Questa intervista a una delle massime esperte internazionali di mercato del lavoro digitale, fa parte dell’approfondimento de La Stampa dedicato ai digital workers e all’occupazione al tempo di app, piattaforme e ingaggi da remoto.

 Margaret Levi è professoressa presso il Centro di Studi Avanzati in Scienze Comportamentali (CASBS) della Standford University (Stati Uniti), e contribuisce con la sua ricerca alla Standford Cyber Initiative, l’unità di studio creata dall’università americana nel 2015 per studiare l’impatto di algoritmi, nuove tecnologie e app sul lavoro e sui diritti dei lavoratori.

Il suo contributo sta aiutando a capire gli effetti del crowdsourcing e del recruiting online (cioè l’ingaggio di personale tramite piattaforma e l’organizzazione di intere imprese senza una sede fisica) sul mercato dell’occupazione e sui diritti dei lavoratori.

 

Prof.ssa Levi, piattaforme e app hanno cambiato il modo in cui i datori assumono i lavoratori nonché il modo di cercare occupazione: ma quali sono gli effetti indesiderati (positivi e negativi) del crowdsourcing online?

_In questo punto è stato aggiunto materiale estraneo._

(** ** The vertical gradient image *)

Lemma div_ofZ (a b : Z) :
  0 < b -> (ofZ a / ofZ b)%js = Fin (Qred (inject_Z a / inject_Z b)).
Proof.
  intros Hb. unfold div, ofZ.
  destruct (Qeq_bool (inject_Z b) 0) eqn:E; [| reflexivity].
  apply Qeq_bool_iff in E. unfold Qeq, inject_Z in E; simpl in E. lia.
Qed.

(** The row [y] of a gradient of [height] rows is in the segment
    [floor(y / height * (n - 1))], which has a successor in the palette
    unless the palette has one colour only. *)
Lemma gradient_segment (n height y : Z) :
  0 < n -> 0 <= y < height ->
  let f := Qfloor (inject_Z y / inject_Z height * inject_Z (n - 1)) in
  0 <= f /\ (f < n - 1 \/ (n = 1 /\ f = 0)).
Proof.
  intros Hn Hy f.
  assert (0 < inject_Z height)%Q as Hh by (apply inject_Z_pos; lia).
  assert (0 <= inject_Z y / inject_Z height)%Q as Ht0.
  { apply Qle_shift_div_l; [exact Hh |]. rewrite Qmult_0_l.
    change 0%Q with (inject_Z 0). rewrite <- Zle_Qle. lia. }
  assert (inject_Z y / inject_Z height < 1)%Q as Ht1.
  { apply Qlt_shift_div_r; [exact Hh |]. rewrite Qmult_1_l.
    rewrite <- Zlt_Qlt. lia. }
  assert (0 <= inject_Z (n - 1))%Q as Hn1.
  { change 0%Q with (inject_Z 0). rewrite <- Zle_Qle. lia. }
  split.
  - apply Qle_floor_Z. change (inject_Z 0) with 0%Q.
    apply Qmult_le_0_compat; assumption.
  - destruct (Z.eq_dec n 1) as [-> | Hne].
    + right. split; [reflexivity |]. unfold f.
      change (inject_Z (1 - 1)) with 0%Q.
      rewrite (Qfloor_comp _ 0%Q) by ring. reflexivity.
    + left. apply Qfloor_lt_Z.
      rewrite <- (Qmult_1_l (inject_Z (n - 1))) at 2.
      apply Qmult_lt_compat_r; [| exact Ht1].
      change 0%Q with (inject_Z 0). rewrite <- Zlt_Qlt. lia.
Qed.

Lemma gradientRow_spec (r : SimpleGradientRenderer.t)
    (p : list (list number)) (width height y : Z) :
  wellFormedPalette p = true -> 0 <= y < height ->
  SimpleGradientRenderer.gradientRow r p width height y
  = Return (rowCalls (specInterpolateEnds (SimpleGradientRenderer.p5 r) p
                        (inject_Z y / inject_Z height)) width y).
Proof.
  intros Hwf Hy.
  pose proof (wellFormedPalette_length _ Hwf) as Hn.
  set (n := Z.of_nat (length p)) in *.
  destruct (gradient_segment n height y Hn Hy) as [Hf0 Hf1].
  set (pos := (inject_Z y / inject_Z height * inject_Z (n - 1))%Q) in *.
  unfold SimpleGradientRenderer.gradientRow. fold n.
  rewrite div_ofZ by lia. rewrite ofZ_sub.
  change (Fin (Qred (inject_Z y / inject_Z height)) * ofZ (n - 1))%js
    with (Fin (Qred (Qred (inject_Z y / inject_Z height) * inject_Z (n - 1)))).
  assert (Qred (inject_Z y / inject_Z height) * inject_Z (n - 1) == pos)%Q as Hpos
    by (unfold pos; rewrite Qred_correct; reflexivity).
  cbn [Math_floor]. rewrite Qfloor_Qred, (Qfloor_comp _ _ Hpos).
  rewrite ofZ_add, Math_min_ofZ.
  assert (Z.min (Qfloor pos + 1) (n - 1) = (Qfloor pos + 1) mod n) as ->.
  { destruct Hf1 as [Hlt | [-> ->]]; [| reflexivity].
    rewrite Z.mod_small by lia. lia. }
  pose proof (Z.mod_pos_bound (Qfloor pos + 1) n Hn) as Hi2.
  rewrite !get_ofZ by lia.
  assert (0 <= Qfloor pos < n) as Hi1 by lia.
  unfold specInterpolateEnds, specSegment. fold n. fold pos.
  rewrite (Z.mod_small (Qfloor pos) n) by lia.
  destruct (wellFormedPalette_lookup p (Qfloor pos) Hwf Hi1) as (c1 & Hc1 & _).
  destruct (wellFormedPalette_lookup p ((Qfloor pos + 1) mod n) Hwf Hi2)
    as (c2 & Hc2 & _).
  rewrite Hc1, Hc2.
  assert ((Fin (Qred (Qred (inject_Z y / inject_Z height) * inject_Z (n - 1)))
           - ofZ (Qfloor pos))%js
          = Fin (Qred (pos - inject_Z (Qfloor pos)))) as ->; [| reflexivity].
  unfold sub, ofZ, Qminus'. f_equal. apply Qred_complete.
  rewrite Qred_correct, Hpos. reflexivity.
Qed.

Lemma gradientRows_spec (r : SimpleGradientRenderer.t)
    (p : list (list number)) (width height : Z) (ys : list Z) :
  wellFormedPalette p = true ->
  Forall (fun y => 0 <= y < height) ys ->
  SimpleGradientRenderer.gradientRows r p width height ys
  = Return (ys ≫= fun y =>
              rowCalls (specInterpolateEnds (SimpleGradientRenderer.p5 r) p
                          (inject_Z y / inject_Z height)) width y).
Proof.
  intros Hwf Hys. induction Hys as [| y ys Hy Hys IH]; [reflexivity |].
  cbn [SimpleGradientRenderer.gradientRows].
  rewrite (gradientRow_spec r p width height y Hwf Hy), IH, bind_cons.
  reflexivity.
Qed.

(** X14: [createGradient] on a well-formed palette.  It never throws (both
    palette reads stay in bounds for every row) and returns a fresh
    [width] by [height] buffer on which it has called [noStroke] and then,
    for each row [y] from 0 to [height - 1] in order, one fill and one
    1-pixel-high rectangle [(0, y, width, 1)]; the fill colour is the
    end-to-end piecewise-linear interpolation of the palette at
    [y / height] (first colour at 0, last colour at 1, no wrap).  So there
    are exactly [height] rectangles, none when [height <= 0]. *)
Theorem X14_createGradient_rows
    (r : SimpleGradientRenderer.t) (width height : Z)
    (config : SimpleGradientRenderer.GradientConfig) :
  wellFormedPalette (SimpleGradientRenderer.cfg_palette config) = true ->
  let rows0 :=
    seqZ 0 height ≫= fun y =>
      rowCalls (specInterpolateEnds (SimpleGradientRenderer.p5 r)
                  (SimpleGradientRenderer.cfg_palette config)
                  (inject_Z y / inject_Z height)) width y in
  SimpleGradientRenderer.createGradient r width height config
  = Return {| SimpleGradientRenderer.image := createGraphics width height;
              SimpleGradientRenderer.imageCalls := NoStroke :: rows0 |}
  /\ length (List.filter isRect (NoStroke :: rows0)) = Z.to_nat height.
Proof.
  intros Hwf rows0. split.
  - unfold SimpleGradientRenderer.createGradient.
    rewrite (gradientRows_spec r _ width height (seqZ 0 height) Hwf);
      [reflexivity |].
    apply Forall_seqZ. intros y Hy. lia.
  - unfold rows0. cbn [List.filter isRect].
    rewrite <- (length_seqZ 0 height).
    induction (seqZ 0 height) as [| y ys IH]; [reflexivity |].
    rewrite bind_cons, List.filter_app, length_app, IH. reflexivity.
Qed.

Lemma X14_createGradient_rows_witness :
  let rows0 :=
    seqZ 0 5 ≫= fun y =>
      rowCalls (specInterpolateEnds (SimpleGradientRenderer.p5 rendererRuntime)
                  (SimpleGradientRenderer.cfg_palette googleConfig)
                  (inject_Z y / inject_Z 5)) 7 y in
  SimpleGradientRenderer.createGradient rendererRuntime 7 5 googleConfig
  = Return {| SimpleGradientRenderer.image := createGraphics 7 5;
              SimpleGradientRenderer.imageCalls := NoStroke :: rows0 |}
  /\ length (List.filter isRect (NoStroke :: rows0)) = Z.to_nat 5.
Proof.
  apply (X14_createGradient_rows rendererRuntime 7 5 googleConfig).
  reflexivity.
Defined.

(** X15: [createGradient] with an empty palette.  As soon as there is a row
    to draw ([height > 0]) the first palette read finds nothing and the
    call throws a TypeError; with no row ([height <= 0]) it returns the
    buffer with only [noStroke] called on it. *)
Theorem X15_createGradient_empty_palette
    (r : SimpleGradientRenderer.t) (width height : Z)
    (config : SimpleGradientRenderer.GradientConfig) :
  SimpleGradientRenderer.cfg_palette config = [] ->
  SimpleGradientRenderer.createGradient r width height config
  = if 0 <? height then TypeError
    else Return {| SimpleGradientRenderer.image := createGraphics width height;
                   SimpleGradientRenderer.imageCalls := [NoStroke] |}.
Proof.
  intros Hp. unfold SimpleGradientRenderer.createGradient. rewrite Hp.
  destruct (Z.ltb_spec 0 height) as [Hh | Hh].
  - rewrite seqZ_cons by exact Hh.
    cbn [SimpleGradientRenderer.gradientRows].
    unfold SimpleGradientRenderer.gradientRow.
    destruct (get [] _) eqn:E; [| reflexivity].
    unfold get in E. destruct (JS.index _); discriminate.
  - rewrite seqZ_nil by exact Hh. reflexivity.
Qed.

«L’aspetto sicuramente positivo è una crescente coordinazione tra chi cerca lavoro e chi lo offre. Il processo di ricerca è facilitato e velocizzato. Poi, nel caso in cui il lavoro o le mansioni possano essere svolti in tempi e posti diversi da quelli in cui si trova il datore, le piattaforme non fanno che arricchire il mercato del lavoro e possono facilitare anche la creazione di gruppi di lavoro in continenti e con fusi orari diversi. Il lato negativo è che tutto questo crea un mercato del lavoro ancora largamente non regolato con il rischio di aumento della possibilità di sfruttamento dei lavoratori e negazione di quelli che per molto tempo sono stati considerati i loro diritti».

 

Quanti lavoratori digitali esistono oggi e quanti ne esisteranno in futuro?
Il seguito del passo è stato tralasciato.